The average American does not know what goes on behind the scenes in pharmaceutical sales, and most will never know why some drugs are popular (i.e., formulary) and others are not. Though the development of lifesaving medication is a noble endeavor, marketing pharmaceuticals for financial gain may attract unqualified individuals to the field, a disillusioning aspect of the business explained in Bean Counters: The Boom and Bust of Pharmaceutical Sales. This concise book is a must-read for anyone seeking background information on an industry that impacts daily life.
Author G.E. Beaver’s “bean counter” is an incompetent, high-level pharmaceutical manager—aggressive and undereducated, wanting to increase sales, capitalize on any competitor’s success, and push samples on doctors without doing mandatory homework. At least this is the impression that Beaver gives in his timely diatribe against what he perceives as a once dignified, but now deteriorating profession. He explores the changes that have taken place in this lucrative field from the 1970s to the present. The “bust” referred to in the book’s title occurred in the new millennium.
With an eye-catching cover design and written from a personal standpoint, this enlightening, cynically humorous presentation will capture the interest of anyone curious about the disreputable, monetary aspects of the pharmaceutical trade. Informative and direct with only occasional typographical errors, Bean Counters can be ranked a mere step above a pamphlet due to its size. The book barely touches on its topic before signing off. However, the author has backed his work with research, experience, and common sense, which offsets the brevity of his book. Contained within this tiny reference is worthwhile material that the consumer needs for self-preservation.

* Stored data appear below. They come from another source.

Definition tbx_pc_next (pc : tbx_pc_t) (pci : tbx_pc_iter_t) : res (tbx_pch_t * tbx_pc_iter_t) :=
  if pci_shelf pci =? -1 then Ok (no_pch, pci)
  else if pci_shelf pci >=? nshelves pc then Ok (no_pch, pci)
  else
    cur ← get_shelf pc (pci_ph pci);
    '(slot, pi) ← tbx_ph_next cur (pci_pi pci);
    if slot >=? 0 then
      d ← get_data pc (pci_shelf pci);
      Ok (Pch (pci_shelf pci) slot (Some (d, slot * item_size pc)),
          PcIter (pci_shelf pci) (pci_ph pci) pi)
    else
      let pci := PcIter (pci_shelf pci + 1) (pci_ph pci) pi in
      pc_next_loop pc pci (pci_shelf pci) (Z.to_nat (nshelves pc - pci_shelf pci)).

(** [while ((tbx_ph_used(pc->ph_shelf\[i\]) == 0) && (i>0)) i--;] *)
Fixpoint last_used_loop (pc : tbx_pc_t) (i : nat) : res Z :=
  s ← get_shelf pc (Z.of_nat i);
  if (tbx_ph_used s =? 0) && (0 <? Z.of_nat i)
  then match i with O => Ok 0 | S i => last_used_loop pc i end
  else Ok (Z.of_nat i).

(** Returns the status, the coop, the invalidated hole and the buffers given
    back to [pc->free]. *)
Definition tbx_pch_release (pc : tbx_pc_t) (pch : tbx_pch_t)
    : res (Z * tbx_pc_t * tbx_pch_t * list D) :=
  if (pch_shelf pch <? 0) || (pch_shelf pch >=? nshelves pc) then Ok (-1, pc, pch, [])
  else
    s ← get_shelf pc (pch_shelf pch);
    s' ← tbx_ph_release s (pch_hole pch);
    let n := tbx_ph_used s' in
    let pc1 := Pc (nshelves pc) (shelf_size pc) (item_size pc) (pch_shelf pch) (pc_nused pc - 1)
                  (put_shelf pc (pch_shelf pch) s') (data_shelf pc) (new_calls pc) in
    if (n =? 0) && (nshelves pc1 >? 1) then
      i ← last_used_loop pc1 (Z.to_nat (nshelves pc1 - 1));
      let n := i + 1 in
      if n <? nshelves pc1 then
        Ok (0, Pc n (shelf_size pc1) (item_size pc1) (check_shelf pc1) (pc_nused pc1)
               (take (Z.to_nat n) (ph_shelf pc1)) (take (Z.to_nat n) (data_shelf pc1)) (new_calls pc1),
            no_pch, drop (Z.to_nat n) (data_shelf pc1))
      else Ok (0, pc1, no_pch, [])
    else Ok (0, pc1, no_pch, []).

(** The search of [tbx_pch_reserve]: [k] shelves are still to be tried. *)
Fixpoint pch_reserve_loop (pc : tbx_pc_t) (start : Z) (n : Z) (k : nat) : res (option (tbx_pch_t * tbx_pc_t)) :=
  match k with
  | O => Ok None
  | S k =>
      i ← c_rem (start + n) (nshelves pc);
      s ← get_shelf pc i;
      '(slot, s') ← tbx_ph_reserve s;
      if negb (slot =? -1) then
        d ← get_data pc i;
        Ok (Some (Pch i slot (Some (d, slot * item_size pc)),
                  Pc (nshelves pc) (shelf_size pc) (item_size pc) i (pc_nused pc + 1)
                     (put_shelf pc i s') (data_shelf pc) (new_calls pc)))
      else pch_reserve_loop pc start (n + 1) k
  end.

(** Adds a shelf and takes its first hole.  The data pointer is computed
    without the item size. *)
Definition pch_reserve_grow (pc : tbx_pc_t) : res (tbx_pch_t * tbx_pc_t) :=
  let i := nshelves pc in
  let d := new_fn (new_calls pc) in
  '(slot, s) ← tbx_ph_reserve (tbx_ph_new (shelf_size pc));
  Ok (Pch i slot (Some (d, slot)),
      Pc (nshelves pc + 1) (shelf_size pc) (item_size pc) i (pc_nused pc + 1)
         (ph_shelf pc ++ [s]) (data_shelf pc ++ [d]) (S (new_calls pc))).

Definition tbx_pch_reserve (pc : tbx_pc_t) : res (tbx_pch_t * tbx_pc_t) :=
  if shelf_size pc =? 0 then Fault DivByZero
  else
    let n := Z.quot (pc_nused pc) (shelf_size pc) in
    let start_shelf := if n >? check_shelf pc then check_shelf pc else n in
    r ← pch_reserve_loop pc start_shelf 0 (Z.to_nat (nshelves pc));
    match r with
    | Some x => Ok x
    | None => pch_reserve_grow pc
    end.

(** The buffers given back when the coop is destroyed. *)
Definition tbx_pc_destroy (pc : tbx_pc_t) : list D := take (Z.to_nat (nshelves pc)) (data_shelf pc).

(** Everything the coop iterator yields before it reports a hole of [-1]. *)
Fixpoint pc_iter_run (fuel : nat) (pc : tbx_pc_t) (pci : tbx_pc_iter_t) : res (list tbx_pch_t) :=
  match fuel with
  | O => Fault OutOfFuel
  | S fuel =>
      '(pch, pci) ← tbx_pc_next pc pci;
      if pch_hole pch =? -1 then Ok [] else rest ← pc_iter_run fuel pc pci; Ok (pch :: rest)
  end.

Definition pc_iter_all (fuel : nat) (pc : tbx_pc_t) : res (list tbx_pch_t) :=
  pci ← tbx_pc_iter_init pc; pc_iter_run fuel pc pci.

End coop.

#[global] Arguments tbx_ph_next : simpl never.
#[global] Arguments tbx_pc_t : clear implicits.
#[global] Arguments tbx_pch_t : clear implicits.

(** ** Counting used holes *)

Definition hole_sum (l : list Z) : Z := foldr Z.add 0 l.
Definition hole_val (c : Z) : Prop := c = 0 \/ c = 1.

Lemma hole_sum_app l1 l2 : hole_sum (l1 ++ l2) = hole_sum l1 + hole_sum l2.
Proof. induction l1; simpl; lia. Qed.

Lemma hole_sum_insert l i c c' :
  l !! i = Some c -> hole_sum (<[i := c']> l) = hole_sum l - c + c'.
Proof.
  intros Hi. rewrite <- (take_drop_middle l i c Hi) at 2.
  rewrite insert_take_drop by by apply lookup_lt_Some in Hi.
  rewrite !hole_sum_app. simpl. lia.
Qed.

Lemma hole_sum_bounds l : Forall hole_val l -> 0 <= hole_sum l <= Z.of_nat (length l).
Proof. induction 1 as [|c l [->| ->] _ IH]; simpl; lia. Qed.

Lemma hole_sum_free l :
  Forall hole_val l -> hole_sum l < Z.of_nat (length l) -> exists i, l !! i = Some 0.
Proof.
  induction 1 as [|c l [->| ->] _ IH]; simpl; [lia|by exists O|].
  intros. destruct IH as [i Hi]; [lia|]. by exists (S i).
Qed.

Lemma hole_sum_pos l i : Forall hole_val l -> l !! i = Some 1 -> 0 < hole_sum l.
Proof.
  intros Hl Hi. pose proof (hole_sum_insert l i 1 0 Hi).
  assert (Hl' : Forall hole_val (<[i := 0]> l)) by (apply Forall_insert; [done|by left]).
  pose proof (hole_sum_bounds _ Hl'). lia.
Qed.

Lemma hole_sum_used l : 0 < hole_sum l -> Forall hole_val l -> exists i, l !! i = Some 1.
Proof.
  intros Hs Hl. revert Hs. induction Hl as [|c l [->| ->] _ IH]; simpl; intros; [lia| |by exists O].
  destruct IH as [i Hi]; [lia|]. by exists (S i).
Qed.

(** ** Pigeon hole invariant *)

Record ph_ok (ph : tbx_ph_t) : Prop := PhOk {
  ph_ok_size : 0 < nholes ph;
  ph_ok_len : nholes ph = Z.of_nat (length (hole ph));
  ph_ok_val : Forall hole_val (hole ph);
  ph_ok_sum : ph_nused ph = hole_sum (hole ph);
  ph_ok_next : 0 <= next_slot ph < nholes ph }.

Definition ph_used (ph : tbx_ph_t) (slot : Z) : Prop :=
  0 <= slot /\ hole ph !! Z.to_nat slot = Some 1.

Instance ph_used_dec ph slot : Decision (ph_used ph slot).
Proof. unfold ph_used. apply _. Defined.

Lemma ph_used_range ph slot : ph_ok ph -> ph_used ph slot -> 0 <= slot < nholes ph.
Proof.
  intros Hok [? Hs]. apply lookup_lt_Some in Hs. rewrite (ph_ok_len ph Hok). lia.
Qed.

Lemma get_hole_ok ph slot :
  ph_ok ph -> 0 <= slot < nholes ph ->
  get_hole ph slot = Ok (if decide (ph_used ph slot) then 1 else 0).
Proof.
  intros [] Hs. unfold get_hole. destruct (Z.ltb_spec slot 0); [lia|].
  destruct (hole ph !! Z.to_nat slot) as [c|] eqn:E.
  - pose proof (Forall_lookup_1 _ _ _ _ ph_ok_val0 E) as [->| ->];
      case_decide as Hu; [by destruct Hu; simplify_eq|done|done|].
    by destruct Hu.
  - apply lookup_ge_None in E. lia.
Qed.

Lemma c_rem_mod a b : 0 <= a -> 0 < b -> c_rem a b = Ok (a mod b).
Proof.
  intros. unfold c_rem. destruct (Z.eqb_spec b 0); [lia|]. by rewrite Z.rem_mod_nonneg by lia.
Qed.

Lemma ph_new_ok size : 0 < size -> ph_ok (tbx_ph_new size).
Proof.
  intros. assert (Hs : forall n, hole_sum (replicate n 0) = 0) by (induction n; simpl; lia).
  split; simpl; [done| | |by rewrite Hs|lia].
  - rewrite length_replicate. lia.
  - apply Forall_replicate. by left.
Qed.

Lemma ph_new_used size slot : ~ ph_used (tbx_ph_new size) slot.
Proof. intros [_ Hs]. simpl in Hs. apply lookup_replicate in Hs as [? _]. done. Qed.

(** Writing [c] to a slot. *)
Lemma set_hole_ok ph slot c n nxt :
  ph_ok ph -> 0 <= slot < nholes ph -> hole_val c ->
  n = ph_nused ph - (if decide (ph_used ph slot) then 1 else 0) + c -> 0 <= nxt < nholes ph ->
  ph_ok (Ph (nholes ph) n nxt (set_hole ph slot c)) /\
  forall s, ph_used (Ph (nholes ph) n nxt (set_hole ph slot c)) s <->
    (if decide (s = slot) then c = 1 else ph_used ph s).
Proof.
  intros Hok Hs Hc Hn Hx. pose proof (get_hole_ok ph slot Hok Hs) as Hg.
  unfold get_hole in Hg. destruct (Z.ltb_spec slot 0); [lia|].
  destruct (hole ph !! Z.to_nat slot) as [v|] eqn:E; [|done]. injection Hg as Hg.
  destruct Hok. split.
  - split; simpl; [done| | | |done].
    + unfold set_hole. by rewrite length_insert.
    + by apply Forall_insert.
    + unfold set_hole. rewrite (hole_sum_insert _ _ _ _ E). lia.
  - intros s. unfold ph_used at 1, set_hole. simpl. destruct (decide (s = slot)) as [->|Hd].
    + rewrite list_lookup_insert_eq by by apply lookup_lt_Some in E.
      split; [by intros [_ [= ->]]|by intros ->].
    + unfold ph_used. destruct (decide (0 <= s)); [|naive_solver].
      rewrite list_lookup_insert_ne; [done|]. lia.
Qed.

Lemma ph_reserve_loop_ok ph i n :
  ph_ok ph -> 0 <= i ->
  (exists j, i <= j < i + Z.of_nat n /\ ~ ph_used ph ((next_slot ph + j) mod nholes ph)) ->
  exists slot ph', ph_reserve_loop ph i n = Ok (slot, ph') /\ 0 <= slot < nholes ph /\
    ~ ph_used ph slot /\ ph_ok ph' /\ nholes ph' = nholes ph /\ ph_nused ph' = ph_nused ph + 1 /\
    (forall s, ph_used ph' s <-> ph_used ph s \/ s = slot).
Proof.
  intros Hok. revert i. induction n as [|n IH]; intros i Hi (j & Hj & Hu); [lia|].
  pose proof (ph_ok_size ph Hok). pose proof (ph_ok_next ph Hok).
  assert (Hm : 0 <= (next_slot ph + i) mod nholes ph < nholes ph) by (apply Z.mod_pos_bound; lia).
  cbn [ph_reserve_loop]. rewrite c_rem_mod by lia. cbn [mbind res_bind].
  rewrite get_hole_ok by done. set (slot := (next_slot ph + i) mod nholes ph) in *.
  cbn [mbind res_bind]. case_decide as Hs; simpl.
  - apply IH; [lia|]. exists j. split; [|done]. destruct (decide (i = j)); [by subst|lia].
  - rewrite c_rem_mod by lia. simpl.
    destruct (set_hole_ok ph slot 1 (ph_nused ph + 1) ((slot + 1) mod nholes ph)) as [Hok' Hus];
      [done|done|by right|rewrite decide_False by done; lia|apply Z.mod_pos_bound; lia|].
    eexists _, _. split; [done|]. do 5 (split; [done|]). intros s. rewrite Hus. case_decide; naive_solver.
Qed.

G.E. Beaver worked for a major US pharmaceutical company for almost thirty years. He holds a master’s degree in psychology and family therapy. Bean Counters should be required reading for students entering sales or production of pharmaceuticals and may also be an excellent supplemental text for medical professionals who want to confirm what they probably already know. At the core of this publication is a questioning of integrity, a factor that influences every type of commerce. Comparing pills to beans may be flippant, but the author’s funny analogy makes a crucial point. Medication is a serious business, not a financial competition, with long-term consequences that can be good or bad.